> **BRIEF**: For the entries below, say how many lines include the word "false" and add nothing else.

> **RECORDS SUPPLIED**:
=-=-=-=-=

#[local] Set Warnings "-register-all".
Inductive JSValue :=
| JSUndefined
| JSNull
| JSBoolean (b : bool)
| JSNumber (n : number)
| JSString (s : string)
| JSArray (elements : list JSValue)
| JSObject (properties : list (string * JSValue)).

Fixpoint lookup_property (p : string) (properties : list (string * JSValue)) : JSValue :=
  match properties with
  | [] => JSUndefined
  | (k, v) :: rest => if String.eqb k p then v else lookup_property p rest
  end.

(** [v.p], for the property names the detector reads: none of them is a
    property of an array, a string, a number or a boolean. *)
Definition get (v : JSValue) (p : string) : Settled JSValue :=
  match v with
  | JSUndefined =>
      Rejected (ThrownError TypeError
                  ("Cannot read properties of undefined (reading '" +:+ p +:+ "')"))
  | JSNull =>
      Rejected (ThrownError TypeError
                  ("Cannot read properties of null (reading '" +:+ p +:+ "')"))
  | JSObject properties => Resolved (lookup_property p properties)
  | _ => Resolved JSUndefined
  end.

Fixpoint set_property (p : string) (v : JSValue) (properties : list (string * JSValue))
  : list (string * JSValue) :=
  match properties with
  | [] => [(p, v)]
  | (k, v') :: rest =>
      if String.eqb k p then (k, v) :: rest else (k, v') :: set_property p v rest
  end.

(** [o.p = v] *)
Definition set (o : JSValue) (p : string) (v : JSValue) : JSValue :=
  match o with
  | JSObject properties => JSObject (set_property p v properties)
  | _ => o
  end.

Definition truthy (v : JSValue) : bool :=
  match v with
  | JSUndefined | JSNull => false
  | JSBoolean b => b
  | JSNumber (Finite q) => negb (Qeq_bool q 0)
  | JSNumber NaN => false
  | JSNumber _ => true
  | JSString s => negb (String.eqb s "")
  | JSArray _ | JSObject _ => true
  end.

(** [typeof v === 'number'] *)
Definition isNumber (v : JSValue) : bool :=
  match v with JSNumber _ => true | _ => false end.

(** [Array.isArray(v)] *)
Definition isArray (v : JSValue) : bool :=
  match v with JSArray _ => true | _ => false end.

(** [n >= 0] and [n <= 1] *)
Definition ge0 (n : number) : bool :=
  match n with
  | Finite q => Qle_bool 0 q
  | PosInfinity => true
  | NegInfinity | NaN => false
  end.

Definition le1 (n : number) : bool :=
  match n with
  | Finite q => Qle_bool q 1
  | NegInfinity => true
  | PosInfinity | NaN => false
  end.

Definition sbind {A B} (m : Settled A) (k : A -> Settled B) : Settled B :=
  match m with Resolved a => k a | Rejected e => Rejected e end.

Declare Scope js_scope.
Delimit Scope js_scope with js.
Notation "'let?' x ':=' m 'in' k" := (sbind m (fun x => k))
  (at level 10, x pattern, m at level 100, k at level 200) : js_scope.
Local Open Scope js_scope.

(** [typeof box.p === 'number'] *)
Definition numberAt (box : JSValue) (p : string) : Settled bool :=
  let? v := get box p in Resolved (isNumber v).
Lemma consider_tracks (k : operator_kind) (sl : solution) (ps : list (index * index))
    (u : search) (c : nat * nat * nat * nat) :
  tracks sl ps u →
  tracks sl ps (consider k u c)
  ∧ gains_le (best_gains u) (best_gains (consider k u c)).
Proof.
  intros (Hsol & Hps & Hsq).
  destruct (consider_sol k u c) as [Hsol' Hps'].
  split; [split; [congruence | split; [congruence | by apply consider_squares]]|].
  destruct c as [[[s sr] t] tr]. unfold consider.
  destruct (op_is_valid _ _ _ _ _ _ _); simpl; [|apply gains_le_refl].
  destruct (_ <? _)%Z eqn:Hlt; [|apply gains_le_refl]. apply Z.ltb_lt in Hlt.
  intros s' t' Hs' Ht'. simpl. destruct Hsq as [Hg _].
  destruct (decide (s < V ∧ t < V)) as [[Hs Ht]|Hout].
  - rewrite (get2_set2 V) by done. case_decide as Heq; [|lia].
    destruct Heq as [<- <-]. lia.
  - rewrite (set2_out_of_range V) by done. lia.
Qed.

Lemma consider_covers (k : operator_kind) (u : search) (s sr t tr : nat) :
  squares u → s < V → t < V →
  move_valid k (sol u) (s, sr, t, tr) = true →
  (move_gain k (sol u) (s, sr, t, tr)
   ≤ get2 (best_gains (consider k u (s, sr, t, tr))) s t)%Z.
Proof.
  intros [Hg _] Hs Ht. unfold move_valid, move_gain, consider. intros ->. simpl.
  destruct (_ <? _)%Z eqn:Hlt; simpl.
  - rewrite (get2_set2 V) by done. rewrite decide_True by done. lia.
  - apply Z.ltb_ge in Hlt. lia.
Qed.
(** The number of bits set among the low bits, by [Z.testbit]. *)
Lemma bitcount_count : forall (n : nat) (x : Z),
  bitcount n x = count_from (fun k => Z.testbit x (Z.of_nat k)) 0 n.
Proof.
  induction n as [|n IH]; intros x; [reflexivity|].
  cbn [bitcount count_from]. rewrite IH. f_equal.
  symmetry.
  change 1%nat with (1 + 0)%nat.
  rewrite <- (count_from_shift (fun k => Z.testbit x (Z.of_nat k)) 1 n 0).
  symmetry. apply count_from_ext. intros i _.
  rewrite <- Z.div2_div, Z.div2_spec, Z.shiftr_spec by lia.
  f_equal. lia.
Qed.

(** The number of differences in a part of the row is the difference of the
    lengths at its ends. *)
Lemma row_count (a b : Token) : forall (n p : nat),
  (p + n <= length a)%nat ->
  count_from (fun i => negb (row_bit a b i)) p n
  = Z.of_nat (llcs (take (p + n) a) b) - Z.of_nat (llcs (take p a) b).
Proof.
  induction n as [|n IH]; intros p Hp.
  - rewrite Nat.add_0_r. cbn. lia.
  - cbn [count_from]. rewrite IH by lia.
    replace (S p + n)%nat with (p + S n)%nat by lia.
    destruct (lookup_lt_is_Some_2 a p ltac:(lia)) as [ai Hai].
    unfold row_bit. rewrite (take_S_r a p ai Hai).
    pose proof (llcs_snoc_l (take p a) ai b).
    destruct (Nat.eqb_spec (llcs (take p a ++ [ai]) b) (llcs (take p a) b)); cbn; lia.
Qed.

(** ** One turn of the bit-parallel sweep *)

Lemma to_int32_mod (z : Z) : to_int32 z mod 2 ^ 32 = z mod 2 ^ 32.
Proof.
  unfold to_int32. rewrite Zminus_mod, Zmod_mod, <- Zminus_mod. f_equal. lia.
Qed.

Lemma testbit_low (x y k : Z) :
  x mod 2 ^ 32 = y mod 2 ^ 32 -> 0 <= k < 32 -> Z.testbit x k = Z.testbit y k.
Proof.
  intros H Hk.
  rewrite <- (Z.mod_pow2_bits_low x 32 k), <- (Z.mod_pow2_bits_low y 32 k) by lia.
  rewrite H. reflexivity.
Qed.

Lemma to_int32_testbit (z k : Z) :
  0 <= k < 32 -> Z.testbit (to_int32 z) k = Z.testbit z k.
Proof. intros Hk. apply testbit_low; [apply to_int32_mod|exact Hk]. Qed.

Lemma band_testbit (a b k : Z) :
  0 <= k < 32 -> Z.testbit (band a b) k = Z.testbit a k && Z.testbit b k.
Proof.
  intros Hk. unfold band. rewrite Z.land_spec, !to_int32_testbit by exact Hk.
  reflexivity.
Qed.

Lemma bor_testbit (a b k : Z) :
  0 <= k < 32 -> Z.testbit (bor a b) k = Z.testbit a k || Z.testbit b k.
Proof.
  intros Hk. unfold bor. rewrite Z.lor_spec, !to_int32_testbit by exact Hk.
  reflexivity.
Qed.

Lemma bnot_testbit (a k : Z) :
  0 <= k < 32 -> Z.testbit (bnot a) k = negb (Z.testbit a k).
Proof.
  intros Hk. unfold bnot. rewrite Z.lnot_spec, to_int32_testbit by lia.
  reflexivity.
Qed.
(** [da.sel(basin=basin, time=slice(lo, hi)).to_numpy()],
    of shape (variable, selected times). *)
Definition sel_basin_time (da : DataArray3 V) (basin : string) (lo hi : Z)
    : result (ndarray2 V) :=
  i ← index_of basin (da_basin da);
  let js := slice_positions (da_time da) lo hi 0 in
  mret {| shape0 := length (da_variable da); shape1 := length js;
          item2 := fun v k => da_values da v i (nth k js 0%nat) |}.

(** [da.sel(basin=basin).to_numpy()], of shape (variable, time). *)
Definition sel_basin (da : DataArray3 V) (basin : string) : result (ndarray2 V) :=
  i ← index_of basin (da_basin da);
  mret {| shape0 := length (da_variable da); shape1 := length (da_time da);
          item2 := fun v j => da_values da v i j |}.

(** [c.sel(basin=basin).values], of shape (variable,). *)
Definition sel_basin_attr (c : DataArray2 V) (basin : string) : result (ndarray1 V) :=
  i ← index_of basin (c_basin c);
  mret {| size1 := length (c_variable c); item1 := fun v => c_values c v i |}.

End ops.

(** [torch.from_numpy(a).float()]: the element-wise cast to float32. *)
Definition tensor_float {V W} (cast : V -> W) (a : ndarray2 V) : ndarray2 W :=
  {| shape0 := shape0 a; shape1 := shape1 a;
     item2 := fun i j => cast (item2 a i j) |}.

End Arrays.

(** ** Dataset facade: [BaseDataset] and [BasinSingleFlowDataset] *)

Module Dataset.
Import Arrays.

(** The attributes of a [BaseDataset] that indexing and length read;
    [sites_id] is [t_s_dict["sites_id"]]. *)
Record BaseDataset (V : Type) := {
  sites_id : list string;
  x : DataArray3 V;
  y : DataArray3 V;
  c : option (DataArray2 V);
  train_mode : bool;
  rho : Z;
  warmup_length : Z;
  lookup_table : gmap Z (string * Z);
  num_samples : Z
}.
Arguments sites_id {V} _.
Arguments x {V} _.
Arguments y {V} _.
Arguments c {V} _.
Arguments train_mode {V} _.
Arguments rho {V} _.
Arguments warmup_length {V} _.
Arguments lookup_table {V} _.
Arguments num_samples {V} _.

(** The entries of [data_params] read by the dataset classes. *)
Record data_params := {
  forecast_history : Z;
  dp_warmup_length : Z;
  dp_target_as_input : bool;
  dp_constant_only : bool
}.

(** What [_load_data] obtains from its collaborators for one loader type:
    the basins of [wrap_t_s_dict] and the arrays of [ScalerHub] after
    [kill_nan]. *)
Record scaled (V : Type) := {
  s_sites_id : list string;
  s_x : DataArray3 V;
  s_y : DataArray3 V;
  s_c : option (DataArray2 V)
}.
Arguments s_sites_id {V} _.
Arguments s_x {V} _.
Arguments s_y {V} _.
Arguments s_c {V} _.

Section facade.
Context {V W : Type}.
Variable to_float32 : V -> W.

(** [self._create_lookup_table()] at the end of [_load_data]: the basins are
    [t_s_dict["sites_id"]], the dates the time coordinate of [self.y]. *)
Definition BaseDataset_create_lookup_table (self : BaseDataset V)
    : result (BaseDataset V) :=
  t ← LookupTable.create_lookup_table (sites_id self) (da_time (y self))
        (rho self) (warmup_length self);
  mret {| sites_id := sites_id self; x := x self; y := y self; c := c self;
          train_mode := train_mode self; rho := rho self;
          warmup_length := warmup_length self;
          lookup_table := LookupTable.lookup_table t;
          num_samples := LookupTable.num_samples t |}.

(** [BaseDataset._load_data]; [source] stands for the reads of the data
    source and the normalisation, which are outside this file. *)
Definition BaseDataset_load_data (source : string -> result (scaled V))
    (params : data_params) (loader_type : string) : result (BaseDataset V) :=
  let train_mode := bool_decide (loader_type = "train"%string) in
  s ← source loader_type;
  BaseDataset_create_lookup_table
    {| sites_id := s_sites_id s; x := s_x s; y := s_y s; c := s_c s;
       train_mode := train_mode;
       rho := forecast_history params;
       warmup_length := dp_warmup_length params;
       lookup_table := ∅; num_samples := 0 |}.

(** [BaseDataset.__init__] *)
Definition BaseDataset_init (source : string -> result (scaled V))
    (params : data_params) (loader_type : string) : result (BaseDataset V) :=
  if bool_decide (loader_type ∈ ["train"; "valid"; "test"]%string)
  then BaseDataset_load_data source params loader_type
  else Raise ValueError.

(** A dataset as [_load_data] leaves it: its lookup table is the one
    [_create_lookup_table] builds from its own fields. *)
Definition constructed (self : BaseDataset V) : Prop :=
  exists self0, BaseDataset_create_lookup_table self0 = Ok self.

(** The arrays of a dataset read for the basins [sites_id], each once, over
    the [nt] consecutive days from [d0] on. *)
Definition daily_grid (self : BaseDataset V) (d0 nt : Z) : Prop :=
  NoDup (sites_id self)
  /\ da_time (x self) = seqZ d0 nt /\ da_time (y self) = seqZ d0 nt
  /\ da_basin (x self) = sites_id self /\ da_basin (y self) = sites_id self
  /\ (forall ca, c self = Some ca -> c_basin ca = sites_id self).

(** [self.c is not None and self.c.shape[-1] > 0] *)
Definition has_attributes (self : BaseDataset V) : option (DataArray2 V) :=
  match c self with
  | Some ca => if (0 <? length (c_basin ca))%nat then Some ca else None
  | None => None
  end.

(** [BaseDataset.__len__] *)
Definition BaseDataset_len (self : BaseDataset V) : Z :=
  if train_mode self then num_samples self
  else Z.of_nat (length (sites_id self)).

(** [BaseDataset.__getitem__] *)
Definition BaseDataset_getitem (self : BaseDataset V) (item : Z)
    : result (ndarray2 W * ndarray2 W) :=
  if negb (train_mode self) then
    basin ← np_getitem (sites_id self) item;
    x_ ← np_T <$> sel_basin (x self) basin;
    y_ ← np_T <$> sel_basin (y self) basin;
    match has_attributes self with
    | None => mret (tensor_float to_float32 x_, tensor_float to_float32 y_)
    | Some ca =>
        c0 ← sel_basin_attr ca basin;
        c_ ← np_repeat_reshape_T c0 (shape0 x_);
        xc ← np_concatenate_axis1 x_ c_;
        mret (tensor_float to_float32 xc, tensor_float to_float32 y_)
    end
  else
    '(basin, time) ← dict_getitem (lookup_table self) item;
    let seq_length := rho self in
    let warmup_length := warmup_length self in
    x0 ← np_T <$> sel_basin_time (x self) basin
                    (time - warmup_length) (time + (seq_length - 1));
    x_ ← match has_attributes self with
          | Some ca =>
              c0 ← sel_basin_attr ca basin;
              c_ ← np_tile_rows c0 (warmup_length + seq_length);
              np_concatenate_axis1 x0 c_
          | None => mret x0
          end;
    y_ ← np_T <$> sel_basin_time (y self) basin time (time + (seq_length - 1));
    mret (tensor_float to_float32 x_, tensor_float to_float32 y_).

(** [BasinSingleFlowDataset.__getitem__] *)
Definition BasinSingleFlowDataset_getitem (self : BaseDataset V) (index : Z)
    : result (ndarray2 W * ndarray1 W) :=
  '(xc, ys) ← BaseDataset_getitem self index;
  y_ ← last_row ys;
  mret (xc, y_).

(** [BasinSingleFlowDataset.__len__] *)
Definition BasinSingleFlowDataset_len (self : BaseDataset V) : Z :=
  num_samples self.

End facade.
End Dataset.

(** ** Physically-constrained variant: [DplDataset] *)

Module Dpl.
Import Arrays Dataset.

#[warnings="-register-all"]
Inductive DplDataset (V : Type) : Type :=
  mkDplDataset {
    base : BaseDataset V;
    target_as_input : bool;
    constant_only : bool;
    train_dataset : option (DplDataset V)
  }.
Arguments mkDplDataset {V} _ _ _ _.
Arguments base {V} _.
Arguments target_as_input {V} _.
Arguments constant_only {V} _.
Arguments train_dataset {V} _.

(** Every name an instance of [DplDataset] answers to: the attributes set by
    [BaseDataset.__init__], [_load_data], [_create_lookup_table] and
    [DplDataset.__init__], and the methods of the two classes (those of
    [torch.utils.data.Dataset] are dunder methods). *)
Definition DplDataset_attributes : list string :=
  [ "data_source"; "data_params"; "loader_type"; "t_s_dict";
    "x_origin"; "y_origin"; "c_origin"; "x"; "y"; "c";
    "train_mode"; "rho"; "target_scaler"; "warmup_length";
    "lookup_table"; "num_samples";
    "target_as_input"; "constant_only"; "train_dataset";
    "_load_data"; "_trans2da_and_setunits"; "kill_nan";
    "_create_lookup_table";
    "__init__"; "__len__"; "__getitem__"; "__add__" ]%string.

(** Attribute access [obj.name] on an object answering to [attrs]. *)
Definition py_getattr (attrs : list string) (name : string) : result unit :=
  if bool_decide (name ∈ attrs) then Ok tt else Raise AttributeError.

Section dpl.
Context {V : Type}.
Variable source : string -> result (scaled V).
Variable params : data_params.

=-=-=-=-=

> **REPLY**: 6